It is understandable but unfortunate that family members frequently hesitate to broach the subject of end of life care. Instead of avoiding the subject, have a sensitive and frank discussion of hospice as a vehicle for comfort care, pain relief, and counseling for the patient and the family members. A growing body of literature indicates that the setting for hospice services may be impactful.
Growth in hospice services is soaring, with 2016 Medicare spending for hospice related goods and services reflecting an estimated 53 percent increase since 2006. See U.S. Dep’t. Health and Human Services, Office of Inspector General, Vulnerabilities in the Medicare Hospice Program Affect Quality Care and Program Integrity: An OIG Portfolio, OEI-02-16-00570 (July, 2018). Medicare will pay for general supervisory services, an interdisciplinary plan of care services by hospice physicians, and four levels of hospice care, which range from routine in home care, general inpatient care for pain control or symptom management that cannot be controlled outside of a hospice inpatient unit, a hospital or a skilled nursing facility.
The hospice benefit is much more than pain relief and palliative care. A panoply of end of life services may be available. Such services may encompass care provided by specially trained doctors, nurses and home health aides, medical equipment including hospital beds, wheelchairs and walkers, catheters, bandages and other medical supplies, pain management medication, dietary counseling, grief counseling for the patient and family members, speech therapy (to facilitate swallowing) and short-term respite care. The trade-off for the Medicare hospice benefit is that by electing hospice, the patient waives the right to receive curative treatment funded through Medicare. This can be a very difficult decision.

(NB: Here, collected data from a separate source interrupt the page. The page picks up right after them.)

(** The list of errors, for a configuration with a [dataUnits] mapping:
    one entry per violation, in the order of the three checks. *)
Lemma validation_errors_mapping config dataUnits :
  get_prop config "dataUnits" = Return (Some (VObj dataUnits)) ->
  Config.validation_errors config
  = Return
      (map Config.unknown_dataUnits_key
         (unknown_keys Config.validDataUnitKeys (map fst dataUnits))
       ++ map Config.unknown_global_data_option
            (unknown_keys Config.globalDataOptions
               (keys_if_truthy (lookup "global_data" dataUnits)))
       ++ flat_map site_errors
            (entries_if_truthy (lookup "sites" dataUnits)))%list.
Proof.
  intros H. unfold Config.validation_errors. rewrite H. simpl bind.
  simpl truthy. simpl negb. cbv iota.
  rewrite push_unknown_app. simpl app.
  unfold keys_if_truthy, entries_if_truthy.
  destruct (lookup "global_data" dataUnits) as [g|];
    destruct (lookup "sites" dataUnits) as [s|];
    try destruct (truthy g); try destruct (truthy s);
    rewrite ?push_unknown_app, ?check_sites_app; simpl bind;
    simpl flat_map; simpl (unknown_keys _ []); simpl (map _ []);
    rewrite ?app_nil_r, <- ?app_assoc; reflexivity.
Qed.

Lemma In_unknown_keys known keys key :
  In key (unknown_keys known keys) <-> In key keys /\ ~ In key known.
Proof.
  unfold unknown_keys. rewrite filter_In, negb_true_iff.
  rewrite <- (array_includes_In known key).
  destruct (array_includes known key); intuition congruence.
Qed.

In addition to Medicare, other sources of funding for hospice services include most states’ Medicaid plans, the Veteran’s Administration or private insurance. Click here for more information. Dual eligibles, who are enrolled in both the Medicare and the Medicaid programs, can have hospice covered by Medicare, with Medicaid paying for the patient’s room and board in an institutional setting. A much smaller percentage of hospice enrollees have their hospice financed through Medicaid.
Hospice services are most typically provided in a private home setting, with those patients who are medically complex receiving more nursing services than those residing in an assisted living or skilled nursing setting. The 2018 OIG report cited concerns with the adequacy of services and the quality of care to hospice patients residing in skilled nursing facilities and with those receiving hospice care in an inpatient setting. According to the 2018 OIG report, an estimated 31 percent of hospice enrollees in a skilled nursing setting are not receiving all of the services outlined in their hospice care plans, and in an estimated 9 percent of inpatient hospice stays during 2012, hospices did not provide adequate nursing, physician or medical social services.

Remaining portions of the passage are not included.